Aggiornato al 22/07/2018 14:44:43
26/06/2018

F1: PUR CON TANTA TECNOLOGIA …C’E’ SEMPRE IL FATTORE UMANO

Autore: Marco Giachi

Vuoi vedere che i campionati tornano a vincerli gli uomini e non le macchine? E' una riflessione che viene dopo aver visto il Gran Premio di Francia e la "prodezza" di Sebastian Vettel al primo giro neanche iniziato. E' ovvio che si parla di un grande campione e che non si vincono quattro titoli mondiali per caso, però ... però ... alcuni gesti sono veramente discutibili, come quello di domenica scorsa ai danni di Valtteri Bottas, ed è discutibile se un aspirante campione del mondo possa permetterseli. Indubbiamente Vettel era partito molto bene, e questo è un merito, per trovarsi alla prima curva così vicino ai due della Mercedes ma ha buttato al vento il suo scatto così rapido.
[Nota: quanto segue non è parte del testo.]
(* ===== verification/WebSocketOrder.v ===== *)
(** * WebSocketOrder: the websocket session writes its messages in order

    In any use of the session the messages that it has accepted since it was connected are those
    that it has given to Beast, in the order they came, then those that wait; at most one read and
    one write are outstanding; closing waits for both and leaves nothing behind.

    At the end, Module [WebSocketDemo]: the websocket session on a network that follows a script. *)

From S2P Require Import Prelude WireTypes Config Signing WebSocketSession.
Open Scope Z_scope.

Module WebSocketOrder.
Import Config Signing WebSocketSession.

Section Order.
Context {E : Type} {BE : Beast E} {BL : BeastLaws E}.
Variable clk wall_clk : nat → Z.
Variable adapter : Z → Result WsConnectRequest.
Implicit Types s : WebSocketState E.

(** ** The invariant *)

Definition bytes (l : list string) : Z := foldr (λ m n, message_size m + n) 0 l.
Definition active_bytes s : Z := from_option message_size 0 (ww_active_write s).

(** The assertion of [start_active_write] that a late write breaks. *)
Definition late_write : string := "start_active_write: state_ == kRUNNING".

Record Inv s : Prop := {
  wi_bytes : ww_queued_write_bytes s = u64 (active_bytes s + bytes (ww_pending_writes s));
  wi_read : io_reading (ww_env s) = bool_decide (ww_read_state s = kREAD_OUTSTANDING);
  wi_write : io_writing (ww_env s) = ww_active_write s;
  wi_pending : ww_active_write s = None → ww_pending_writes s = [];
  wi_over : ww_state s = kSTOPPED ∨ ww_state s = kFAULTED → ww_pending_writes s = [];
  wi_stream : ww_stream s = true;
  wi_failed : Forall (λ a, a = late_write) (ww_failed_assertions s);
}.

Definition core s := (outstanding (ww_env s), (ww_state s, ww_read_state s, ww_read_buffer s), (ww_active_write s, ww_pending_writes s, ww_queued_write_bytes s), (ww_stream s, ww_failed_assertions s)).
Lemma core_inv s s' : core s' = core s → Inv s → Inv s'.
Proof. unfold core, outstanding. intros [= Er Ew El Es Ers Eb Ea Ep Eq Est Ef] [I1 I2 I3 I4 I5 I6 I7]. split; unfold active_bytes in *; rewrite ?Er, ?Ew, ?Es, ?Ers, ?Ea, ?Ep, ?Eq, ?Est, ?Ef; auto. Qed.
Il fine settimana francese era iniziato con la notizia (quasi ufficiale) che Kimi Raikkonen non sarà più pilota Ferrari per il prossimo anno e si è concluso con i ringraziamenti allo stesso Raikkonen per aver "salvato il salvabile" con il suo terzo posto. Una bella confusione che induce a pensare un clima poco sereno nella squadra di Maranello. E' solo un pensiero e non è detto che la situazione sia necessariamente questa però viene da pensarlo e con i climi poco sereni non è facile vincere i campionati.

I due della Mercedes sembrano più "quadrati", ben allineati e con le rispettive ambizioni sotto controllo da parte dei manager della squadra senza dissonanze e contraddizioni, e questo potrebbe fare la differenza quando si tireranno le somme a fine anno.

Vengono alla mente pensieri ancora più radicali sulle scelte della Ferrari negli ultimi anni come il "pensiero dei pensieri" relativo alla scelta della prima guida: e se si fosse puntato sul finlandese? Forse, il comportamento abulico di cui tanto ci si è lamentati è stato anche indotto dal clima generale che non deve essere stato mai molto stimolante nei confronti di Raikkonen che, invece, ha una presa verso i tifosi decisamente maggiore del tedesco e avrebbe potuto sfruttare una spinta assai maggiore dell'opinione pubblica in una sua eventuale corsa al titolo.

Un altra riflessione è relativa al circuito: ma veramente il Mistral deve essere violentato dalla chicane proprio davanti a Signes? La sicurezza innanzitutto, certo. Ma facciamoci una via di fuga che sembra un aeroporto, si studi un sistema di contenimento quando una macchina dovesse uscire di pista adeguato, si faccia qualcosa ... ma non si dimentichi che una Formula 1 deve andare innanzitutto veloce e la velocità è - e sarà sempre - l'essenza delle corse di automobili.